L’attente a été longue au local de campagne de Laurence Ruffin, dimanche 22 mars. Entre la bière et les légumes crus du buffet, il a fallu patienter au-delà de 23 heures pour être certain de la victoire de la candidate écologiste. L’ancienne directrice d’une SCOP est arrivée, accompagnée du maire sortant, Eric Piolle, sous les cris de « On a gagné », marquant le soulagement de la foule qui s’était massée dans la petite rue de la vieille ville.
« C’est un long chemin pour en arriver là, a lancé Laurence Ruffin, sur une estrade montée au milieu de la rue. La dernière semaine a été chahutée, mais nous avons plus de dix points d’écart ! » Après avoir rappelé l’histoire de résistance de la capitale iséroise, elle a ajouté : « Aujourd’hui, Grenoble résiste à la corruption, au défi climatique, à l’entre-soi et au racisme. »

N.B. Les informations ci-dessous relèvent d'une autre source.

(* ===== verification/GitStoreProps.v ===== *)
(** * The store operations under the invariant of [GitHistory]

    Which writes keep the invariant, and what each operation of [GitStore] has done or read
    when it returns, whatever else runs against the store in between. *)

From S2P Require Import Prelude Text Nostr Concurrent GitManifest GitStore GitPublish GitPush GitHistory.

(** ** Strings *)

Lemma digest_length d : is_manifest_digest d = true -> String.length d = 64.
Proof. unfold is_manifest_digest. by intros [?%bool_decide_eq_true _]%andb_true_iff. Qed.

Section byte_classes.
Implicit Types (a : Ascii.ascii) (s : string).

Lemma lower_hexdigit_range a : is_lower_hexdigit a = true -> byte_in 33 126 a = true /\ is_ascii_hexdigit a = true.
Proof.
  unfold is_lower_hexdigit, is_ascii_hexdigit, is_ascii_digit, byte_in. intros Ha.
  repeat match goal with
  | H : orb _ _ = true |- _ => apply orb_true_iff in H as [?|?]
  | H : andb _ _ = true |- _ => apply andb_true_iff in H as [?%N.leb_le ?%N.leb_le]
  end; (split; [apply andb_true_iff; split; apply N.leb_le; lia|]);
    rewrite !orb_true_iff, !andb_true_iff, !N.leb_le; lia.
Qed.

Lemma all_bytes_rev p acc s :
  all_bytes p (string_rev acc s) = all_bytes p s && all_bytes p acc.
Proof.
  revert acc. induction s as [|a s IH]; intros acc; simpl; [done|]. rewrite IH. simpl.
  by destruct (p a), (all_bytes p s).
Qed.

Lemma visible_utf8 s : all_bytes (byte_in 33 126) s = true -> valid_utf8 s = true.
Proof.
  induction s as [|a s IH]; cbn [all_bytes valid_utf8]; [done|]. intros [Ha Hs]%andb_true_iff.
  assert (byte_in 0 127 a = true) as ->; [|by apply IH].
  unfold byte_in in *. rewrite andb_true_iff, !N.leb_le in *. lia.
Qed.

(** White space starts with no visible character, read in either direction. *)
Definition starts_invisible (p : string) : bool :=
  match p with EmptyString => false | String b _ => negb (byte_in 33 126 b) end.

Lemma strip_any_visible ps s :
  forallb starts_invisible ps = true ->
  all_bytes (byte_in 33 126) s = true -> strip_any ps s = None.
Proof.
  intros Hps Hs. unfold strip_any. induction ps as [|p ps IH]; [done|]. simpl.
  cbn [forallb] in Hps. apply andb_true_iff in Hps as [Hp Hps]. specialize (IH Hps).
  destruct p as [|b p]; [done|]. destruct s as [|a s]; [exact IH|]. simpl.
  rewrite decide_False; [exact IH|]. intros ->. simpl in Hs, Hp. by destruct (byte_in 33 126 a).
Qed.
Lemma Forall_dedup_sort (P : string -> Prop) l : Forall P l -> Forall P (dedup (sort_strings l)).
Proof.
  rewrite !Forall_forall. intros Hl x. rewrite elem_of_dedup, sort_strings_perm. apply Hl.
Qed.

Lemma quiet_capture_compacted refs limits : quiet (capture_compacted_packs refs limits).
Proof.
  unfold capture_compacted_packs. case_decide; [done|].
  apply quiet_bind_ok; [apply quiet_bind_ok; [by apply quiet_map_err|done]|]. intros _.
  apply quiet_bind_ok; [by apply quiet_map_err|done].
Qed.

Lemma wp_prepare_compaction refs limits n w :
  git_inv w ->
  gwp (prepare_compaction refs limits n) w (fun r w' =>
    match r with Ok keys => Forall (present w') keys | Err _ => True end).
Proof.
  intros Hi. apply wp_quiet_seq; [apply quiet_capture_compacted|done|].
  intros [[packs total]|e] w1 Hw1 Hi1; [|by intros w2 _ _]. case_match; [by intros w2 _ _|].
  eapply gwp_seq_ok; [by apply wp_upload_packs|done|..]; [|done].
  intros keys w2 Hw2 Hi2 Hkeys w3 Hw3 Hi3. apply Forall_dedup_sort. by eapply Forall_present_ext.
Qed.

(** ** The manifest of a push *)

(** The published head is a branch when there is one. *)
Lemma resolve_published_head_branch refs observed parent_head :
  (exists b, starts_with b "refs/heads/" = true /\ refs !! b <> None) ->
  starts_with (resolve_published_head refs observed parent_head) "refs/heads/" = true /\
  refs !! resolve_published_head refs observed parent_head <> None.
Proof.
  intros (b & Hb & Hin). unfold resolve_published_head, is_published_branch.
  destruct (starts_with observed _ && _) eqn:Ho; [by apply andb_true_iff in Ho as [? ?%bool_decide_eq_true]|].
  destruct (starts_with parent_head _ && _) eqn:Hp; [by apply andb_true_iff in Hp as [? ?%bool_decide_eq_true]|].
  destruct (bool_decide (refs !! "refs/heads/main" <> None)) eqn:Hmain; [by apply bool_decide_eq_true in Hmain|].
  destruct (bool_decide (refs !! "refs/heads/master" <> None)) eqn:Hmaster; [by apply bool_decide_eq_true in Hmaster|].
  destruct (List.find _ _) as [[branch oid]|] eqn:Hf.
  - apply List.find_some in Hf as [Hf Hs]. apply list_elem_of_In in Hf.
    unfold btree_iter in Hf. rewrite merge_sort_Permutation, elem_of_map_to_list in Hf.
    simpl in Hs. rewrite Hf. by split.
  - destruct (refs !! b) as [oid|] eqn:Hlk; [|done].
    assert ((b, oid) ∈ btree_iter refs) as Hbi
      by (unfold btree_iter; by rewrite merge_sort_Permutation, elem_of_map_to_list).
    apply list_elem_of_In in Hbi. apply (List.find_none _ _ Hf) in Hbi. simpl in Hbi. congruence.
Qed.

(** The refs and the head are those of the workspace; the parent's packs stay unless the
    parent was due for compaction. *)
Record snapshot_manifest ps (threshold : nat) (refs : gmap string string) (head : string) m : Prop := {
  sm_refs : m_refs m = refs;
  sm_head : m_head m = head;
  sm_parent : m_parent m = parent_digest ps;
  sm_packs : m_packs (ps_parent ps) ⊆ m_packs m \/ threshold <= length (m_packs (ps_parent ps));
}.

Lemma compose_after_ready ps head refs key threshold w :
  Forall (present w) (m_packs (ps_parent ps)) -> (forall k, key = Some k -> present w k) ->
  ready ps (compose_after (ps_parent ps) (parent_digest ps) head refs key) w /\
  snapshot_manifest ps threshold refs head (compose_after (ps_parent ps) (parent_digest ps) head refs key).
Proof.
  intros Hp Hk. split; split; try done; simpl.
  - apply dedup_sort_idemp.
  - apply Forall_dedup_sort. destruct key as [k|]; [|done]. case_decide; [done|].
    apply Forall_app. split; [done|]. repeat constructor. by apply Hk.
  - left. intros p Hin. rewrite elem_of_dedup, sort_strings_perm.
    destruct key; [|done]. case_decide; [done|]. set_solver.
Qed.

Lemma wp_try_compaction k ps limits threshold refs head w :
  git_inv w ->
  gwp (try_compaction ps limits threshold refs head) w (fun r w' =>
    match r.1 with
    | Some m => ready ps m w' /\ snapshot_manifest ps threshold refs head m
    | None => True
    end).
Proof.
  intros Hi. unfold try_compaction, should_compact. destruct (threshold <=? _)%nat eqn:Hdue; [|by intros w1 _ _].
  apply Nat.leb_le in Hdue. apply wp_quiet_seq; [done|done|]. intros [[]|e] w1 Hw1 Hi1; [|by intros w2 _ _].
  eapply gwp_seq; [by apply wp_timeout; [apply wp_prepare_compaction|]|done|].
  intros [keys|e] w2 Hw2 Hi2 Hkeys w3 Hw3 Hi3; [|done]. simpl. split; split; try done; simpl.
  - apply dedup_sort_idemp.
  - apply Forall_dedup_sort. by eapply Forall_present_ext.
  - by right.
Qed.

Lemma quiet_capture_pack before after max : quiet (capture_pack before after max).
Proof. unfold capture_pack. case_decide; [done|]. by apply quiet_bind_ok. Qed.

Lemma wp_delta_manifest k ps limits failure refs head threshold w :
  git_inv w -> parent_known k ps w ->
  gwp (delta_manifest ps limits failure refs head) w (fun r w' =>
    match r with
    | Ok m => ready ps m w' /\ snapshot_manifest ps threshold refs head m
    | Err _ => True
    end).
Proof.
  intros Hi Hps. apply wp_quiet_seq; [apply quiet_capture_pack|done|].
  intros [[bytes|]|e] w1 Hw1 Hi1; [| |by intros w2 _ _].
  - case_match; [by intros w2 _ _|]. case_match; [|by intros w2 _ _]. case_match; [by intros w2 _ _|].
    eapply gwp_seq_ok; [by apply wp_put_pack|done|..]; [|done]. intros key w2 Hw2 Hi2 Hkey.
    eapply gwp_seq; [by apply wp_write_idx_sidecar|done|]. intros _ w3 Hw3 Hi3 _ w4 Hw4 Hi4.
    apply compose_after_ready.
    + eapply Forall_present_ext, parent_packs, Hps. exact (transitivity Hw1 (transitivity Hw2 (transitivity Hw3 Hw4))).
    + intros ? [= <-]. eapply present_ext, Hkey. exact (transitivity Hw3 Hw4).
  - intros w2 Hw2 Hi2. apply compose_after_ready; [|done].
    eapply Forall_present_ext, parent_packs, Hps. exact (transitivity Hw1 Hw2).
Qed.

(** ** Publishing *)

Definition publish_result k ps (spec : Manifest -> Prop) (r : Result CasSuccess CasError) w : Prop :=
  forall s, r = Ok s -> publish_outcome k ps spec r w.

Lemma wp_publish_snapshot k ps limits threshold refs observed w :
  git_inv w -> is_pointer k -> parent_known k ps w ->
  gwp (publish_snapshot k ps limits threshold refs observed) w
    (publish_result k ps (snapshot_manifest ps threshold refs
       (resolve_published_head refs observed (m_head (ps_parent ps))))).
Proof.
  intros Hi Hk Hps. eapply gwp_seq; [by apply (wp_try_compaction k)|done|].
  intros [compacted failure] w1 Hw1 Hi1 Hc. pose proof (parent_known_ext _ _ _ _ Hw1 Hps) as Hps1.
  eapply gwp_seq_ok.
  - instantiate (1 := fun r w => match r with
      | Ok m => ready ps m w /\ snapshot_manifest ps threshold refs
          (resolve_published_head refs observed (m_head (ps_parent ps))) m
      | Err _ => True end).
    destruct compacted as [m|]; [|by apply (wp_delta_manifest k)].
    intros w2 Hw2 Hi2. split; [by eapply ready_ext, Hc|apply Hc].
  - done.
  - intros m w2 Hw2 Hi2 [Hr Hs].
    apply (wp_mono _ _ _ _ _ (publish_outcome k ps (eq m)));
      [|by apply wp_commit; [..|eapply parent_known_ext|]].
    intros r w3 _ _ Hout s ->. destruct Hout as (d & ? & ? & Hm). exists d.
    split_and!; [done|done|by rewrite <-Hm].
  - done.
Qed.

Lemma quiet_snapshot : quiet snapshot_workspace_state.
Proof.
  apply quiet_bind_ok; [by apply quiet_map_err|]. intros out. case_match; [done|]. case_match; [|done].
  by apply quiet_bind_ok; [apply quiet_map_err|].
Qed.

(** The first answers of git to [for-each-ref] and [symbolic-ref]. *)
Record GitReports := {
  for_each_ref : option (Result string string);
  symbolic_ref : option (Result (option string) string);
}.

Definition no_reports : GitReports := {| for_each_ref := None; symbolic_ref := None |}.

Definition note_report (R : Type) (c : GitCall R) : R -> GitReports -> GitReports :=
  match c in GitCall R return R -> GitReports -> GitReports with
  | ForEachRef => fun r g => if for_each_ref g is Some _ then g
      else {| for_each_ref := Some r; symbolic_ref := symbolic_ref g |}
  | SymbolicRef => fun r g => if symbolic_ref g is Some _ then g
      else {| for_each_ref := for_each_ref g; symbolic_ref := Some r |}
  | _ => fun _ g => g
  end.

(** The object id a line of [for-each-ref] lists for a ref. *)
Definition listed (name line : string) : option string :=
  match split_once " " line with
  | Some (n, oid) =>
      if decide (n = name /\ String.length oid = 40 /\ all_bytes is_ascii_hexdigit oid = true) then Some oid else None
  | None => None
  end.

Lemma snapshot_line_listed refs line refs' name :
  snapshot_line refs line = Ok refs' ->
  refs' !! name = match listed name line with Some oid => Some oid | None => refs !! name end.
Proof.
  unfold snapshot_line, listed. destruct (split_once " " line) as [[n oid]|]; [|by intros [= ->]].
  destruct (bool_decide (String.length oid <> 40) || negb (all_bytes is_ascii_hexdigit oid)) eqn:Hbad.
  - intros [= ->]. rewrite decide_False; [done|]. intros (_ & Hl & Hh). rewrite Hh, Hl in Hbad. done.
  - apply orb_false_iff in Hbad as [Hl%bool_decide_eq_false Hh%negb_false_iff].
    apply dec_stable in Hl. case_match; [done|]. intros [= <-]. case_decide as Hn.
    + destruct Hn as (-> & _). apply lookup_insert_eq.
    + apply lookup_insert_ne. intros ->. by apply Hn.
Qed.

(** The last line for a ref counts. *)
Lemma snapshot_lines_listed ls refs refs' name :
  fold_result snapshot_line refs ls = Ok refs' ->
  refs' !! name = match last (omap (listed name) ls) with Some oid => Some oid | None => refs !! name end.
Proof.
  revert refs. induction ls as [|l ls IH]; intros refs; [by intros [= ->]|].
  cbn [fold_result]. destruct (snapshot_line refs l) as [refs1|e] eqn:Hl; [|done]. intros Hf.
  rewrite (IH _ Hf), (snapshot_line_listed _ _ _ name Hl).
  change (omap (listed name) (l :: ls)) with
    (match listed name l with Some oid => oid :: omap (listed name) ls | None => omap (listed name) ls end).
  destruct (listed name l) as [oid|]; [|done]. rewrite last_cons.
  by destruct (last (omap (listed name) ls)).
Qed.

(** What the snapshot takes from git's answers. *)
Definition snapshot_of (g : GitReports) (refs : gmap string string) (head : string) : Prop :=
  exists out head_out, g = {| for_each_ref := Some (Ok out); symbolic_ref := Some (Ok head_out) |} /\
    (forall name, refs !! name = last (omap (listed name) (snapshot_lines out))) /\
    head = match head_out with Some o => trim o | None => "" end.

Lemma wp_snapshot w :
  git_inv w ->
  gwp (noted note_report snapshot_workspace_state no_reports) w (fun x _ =>
    forall refs head, x.1 = Ok (refs, head) -> snapshot_of x.2 refs head).
Proof.
  intros Hi w1 w2 r Hw1 Hi1 ->. split_and!; [done..|]. destruct r as [out|e]; [|by intros w2 _ _].
  simpl. case_match; [by intros w2 _ _|]. destruct (fold_result snapshot_line ∅ (snapshot_lines out)) as [refs|e] eqn:Hf;
    [|by intros w2 _ _]. intros w2 w3 r Hw2 Hi2 ->. split_and!; [done..|].
  destruct r as [head_out|e]; [|by intros w4 _ _]. intros w4 _ _ ? ? [= <- <-]. exists out, head_out.
  split_and!; [done| |done]. intros name. rewrite (snapshot_lines_listed _ _ _ name Hf), lookup_empty.
  by destruct (last _).
Qed.

(** A publication, with what git reported about the workspace. *)
Lemma wp_cas_publish_noted k ps limits threshold w :
  git_inv w -> is_pointer k -> parent_known k ps w ->
  gwp (noted note_report (cas_publish_inner k ps limits threshold) no_reports) w (fun x w' =>
    forall s, x.1 = Ok s -> exists refs head, snapshot_of x.2 refs head /\
      publish_outcome k ps (snapshot_manifest ps threshold refs
        (resolve_published_head refs head (m_head (ps_parent ps)))) x.1 w').
Proof.
  intros Hi Hk Hps. apply (wp_noted_bind git_answer git_inv git_ext); [|exact Hi]. eapply (wp_mono git_answer git_inv git_ext); [|by apply wp_snapshot].
  intros [[[refs head]|e] g] w1 Hw1 Hi1 Hg; [|by intros w2 _ _ s]. specialize (Hg _ _ eq_refl). simpl in *.
  eapply (wp_mono git_answer git_inv git_ext); [|apply (wp_noted _ _ _ note_report); [|apply wp_publish_snapshot]].
  - intros [r g'] w2 _ _ [Hr Heq] s Hs. simpl in *. subst g'. exists refs, head. split; [done|]. by apply (Hr s).
  - destruct Hg as (out & ho & -> & _). by intros R [].
  - done.
  - done.
  - by eapply parent_known_ext.
Qed.

Lemma wp_cas_publish k ps limits w :
  git_inv w -> is_pointer k -> parent_known k ps w ->
  gwp (cas_publish k ps limits) w (publish_result k ps (fun _ => True)).
Proof.
  intros Hi Hk Hps. apply wp_quiet_seq; [apply quiet_snapshot|done|].
  intros [[refs observed]|e] w1 Hw1 Hi1; [|by intros w2 _ _ s].
  eapply (wp_mono git_answer git_inv git_ext); [|apply wp_publish_snapshot; [done|done|by eapply parent_known_ext]].
  intros r w2 _ _ Hr s ->. destruct (Hr s eq_refl) as (d & ? & ? & _). by exists d.
Qed.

Les derniers jours ont en effet été marqués par un climat délétère entre les deux camps qui chacun s’accusaient de « mensonges et diffamations ». Jeudi 19 mars, un militant « insoumis » accusait des partisans de l’ancien maire (Les Républicains, LR) Alain Carignon de l’avoir agressé lors d’une distribution de tracts. Il dénonçait en retour des insultes à l’égard des siens. Des plaintes ont été déposées de part et d’autre.